▸ **Exercise prompt**
Those lines of the data that hold the word "None" are to be copied out.

▸ **Records for the exercise**
***
(** * Shallow embedding of the libsession-util state / config merge core

    Sources:
    - src/src/config/internal.hpp   (copy_c_str, c_wrapper_init_generic,
                                     c_wrapper_init, c_group_wrapper_init,
                                     set_pair_if, set_flag, load_unknowns,
                                     append_unknown, zstd_decompress)
    - src/include/session/state.h   (state_merge, state_dump,
                                     state_dump_namespace, profile accessors)

    Only [copy_c_str], [c_wrapper_init_generic], [c_wrapper_init],
    [c_group_wrapper_init] and [set_pair_if] have bodies in the sources; the merge engine, the dump and
    load paths, the profile accessors and the decompressor are declared
    there and modelled below from the specification (each such definition
    says so in its doc comment). *)

From Stdlib Require Import ZArith Lia.
From stdpp Require Import base gmap sets list strings sorting.

Open Scope Z_scope.
#[local] Set Warnings "-register-all".


(* ------------------------------------------------------------------ *)
(** ** Byte strings and [size_t] arithmetic *)

(** Bytes of a [std::string_view] / [ustring]. *)
Abbreviation bytes := (list Byte.byte).

(** [size_t] is a 64-bit unsigned integer: subtraction wraps around. *)
Definition SIZE_MAX_1 : Z := 2 ^ 64.
Definition size_sub (a b : Z) : Z := (a - b) mod SIZE_MAX_1.

Definition len (s : bytes) : Z := Z.of_nat (length s).

(** [std::string_view::remove_suffix(n)]: precondition [n <= size()];
    violating it is undefined behaviour, modelled as [None]. *)
Definition remove_suffix (s : bytes) (n : Z) : option bytes :=
  if n <=? len s then Some (take (Z.to_nat (len s - n)) s) else None.

(** The stores performed by [std::memcpy(dest, src.data(), src.size())]
    followed by [dest[src.size()] = 0]: a list of (index, byte) writes. *)
Fixpoint memcpy_writes (i : Z) (s : bytes) : list (Z * Byte.byte) :=
  match s with
  | [] => []
  | b :: s' => (i, b) :: memcpy_writes (i + 1) s'
  end.

(** [template <size_t N> void copy_c_str(char (&dest)[N], std::string_view src)]
<<
    if (src.size() >= N)
        src.remove_suffix(src.size() - N - 1);
    std::memcpy(dest, src.data(), src.size());
    dest[src.size()] = 0;
>>
    Returns the writes made to [dest], or [None] when [remove_suffix] is
    called outside its precondition. *)
Definition copy_c_str (N : Z) (src : bytes) : option (list (Z * Byte.byte)) :=
  let src' :=
    if N <=? len src
    then remove_suffix src (size_sub (size_sub (len src) N) 1)
    else Some src in
  match src' with
  | None => None
  | Some s => Some (memcpy_writes 0 s ++ [(len s, Byte.x00)])
  end.

(** Every write lands inside [char dest[N]]. *)
Definition writes_in_bounds (N : Z) (w : list (Z * Byte.byte)) : Prop :=
  Forall (fun iw => 0 <= fst iw < N) w.

(** The error-message path of [c_wrapper_init_generic]:
<<
    std::string msg = e.what();
    if (msg.size() > 255)
        msg.resize(255);
    std::memcpy(error, msg.c_str(), msg.size() + 1);
>>
    [msg.c_str()] carries the terminating NUL, so [size() + 1] bytes are
    written. *)
Definition init_error_writes (what : bytes) : list (Z * Byte.byte) :=
  let msg := if 255 <? len what then take 255 what else what in
  memcpy_writes 0 (msg ++ [Byte.x00]).

(* ------------------------------------------------------------------ *)
(** ** Config values and documents *)

(** Values of a config dict: strings (also binary), integers, nested
    dicts and lists, as in [session::config::dict]. *)
Inductive Value : Type :=
  | VStr (s : string)
  | VInt (z : Z)
  | VDict (d : list (string * Value))
  | VList (l : list Value).

(** A top-level config dict, keyed by field name. *)
Abbreviation dict := (gmap string Value).

(** [ConfigBase::DictFieldProxy] for a top-level key: [f = v] stores the
    value, [f.erase()] removes the key. *)
Definition proxy_assign (f : string) (v : Value) (d : dict) : dict := <[f := v]> d.
Definition proxy_erase (f : string) (d : dict) : dict := delete f d.

(** [set_pair_if(condition, f1, v1, f2, v2)]:
<<
    if (condition) { f1 = v1; f2 = v2; }
    else { f1.erase(); f2.erase(); }
>> *)
Definition set_pair_if (condition : bool) (f1 : string) (v1 : Value)
    (f2 : string) (v2 : Value) (d : dict) : dict :=
  if condition
  then proxy_assign f2 v2 (proxy_assign f1 v1 d)
  else proxy_erase f2 (proxy_erase f1 d).

(* ------------------------------------------------------------------ *)
(** ** Config messages and the merge priority *)

#[global] Instance byte_eq_dec : EqDecision Byte.byte := Byte.byte_eq_dec.

(** [state_config_message]: [namespace_], [hash], [timestamp_ms] and the
    payload [data]/[datalen]. *)
Record ConfigMessage := mkConfigMessage {
  namespace_ : Z;
  hash : string;
  timestamp_ms : Z;
  data : bytes
}.

#[global] Instance ConfigMessage_eq_dec : EqDecision ConfigMessage.
Proof.
  intros [n1 h1 t1 d1] [n2 h2 t2 d2].
  destruct (decide (n1 = n2)), (decide (h1 = h2)), (decide (t1 = t2)),
    (decide (d1 = d2)); subst;
    first [left; reflexivity | right; intros Heq; inversion Heq; contradiction].
Defined.

(** Modelled from the spec (merge priority of a field, state_merge):
    the priority of a message's fields is its [timestamp_ms], ties broken
    by comparing [hash] lexicographically. *)
Definition Prio : Type := Z * string.

Definition msg_prio (m : ConfigMessage) : Prio := (timestamp_ms m, hash m).

Definition prio_ltb (p q : Prio) : bool :=
  (p.1 <? q.1) || ((p.1 =? q.1) && String.ltb p.2 q.2).

(** A document field: its value and the priority it was written with. *)
Definition Entry : Type := Value * Prio.

(** Modelled from the spec (state_merge): a fragment field of priority
    [p] replaces the current field only when [p] is higher. *)
Definition fold_field (p : Prio) (v : Value) (cur : option Entry) : option Entry :=
  match cur with
  | Some (_, p0) => if prio_ltb p0 p then Some (v, p) else cur
  | None => Some (v, p)
  end.

(** [ConfigDocument]: recognised fields and the bucket of unknown fields,
    both keyed by field name. *)
Record ConfigDocument := mkConfigDocument {
  known_fields : gmap string Entry;
  unknown_fields : gmap string Entry
}.

(** [ConfigState] for one (namespace, account) pair. *)
Record ConfigState := mkConfigState {
  document : ConfigDocument;
  applied_hashes : gset string;
  needs_dump : bool
}.

Definition empty_document : ConfigDocument := mkConfigDocument ∅ ∅.
Definition fresh_state : ConfigState := mkConfigState empty_document ∅ false.

Section Engine.

(** The payload decoder of the binary codec (a fragment, or a decode
    failure) and the schema's set of recognised field names. *)
Variable decode : bytes -> option dict.
Variable is_known : string -> bool.

(** Modelled from the spec (state_merge): fold each field of a fragment
    into one bucket of the document. *)
Definition merge_into (p : Prio) (doc : gmap string Entry) (frag : dict)
    : gmap string Entry :=
  merge (fun cur nv => match nv with
                       | None => cur
                       | Some v => fold_field p v cur
                       end) doc frag.

(** Recognised fragment keys go to the known fields, the others to the
    unknown bucket, with the same tie-break. *)
Definition fold_fragment (p : Prio) (doc : ConfigDocument) (frag : dict)
    : ConfigDocument :=
  mkConfigDocument
    (merge_into p (known_fields doc) (filter (fun kv => is_known kv.1 = true) frag))
    (merge_into p (unknown_fields doc) (filter (fun kv => is_known kv.1 = false) frag)).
***
▸ **The completed task**
    violating it is undefined behaviour, modelled as [None]. *)
  if n <=? len s then Some (take (Z.to_nat (len s - n)) s) else None.
    Returns the writes made to [dest], or [None] when [remove_suffix] is
  | None => None
  | None => Some (v, p)
                       | None => cur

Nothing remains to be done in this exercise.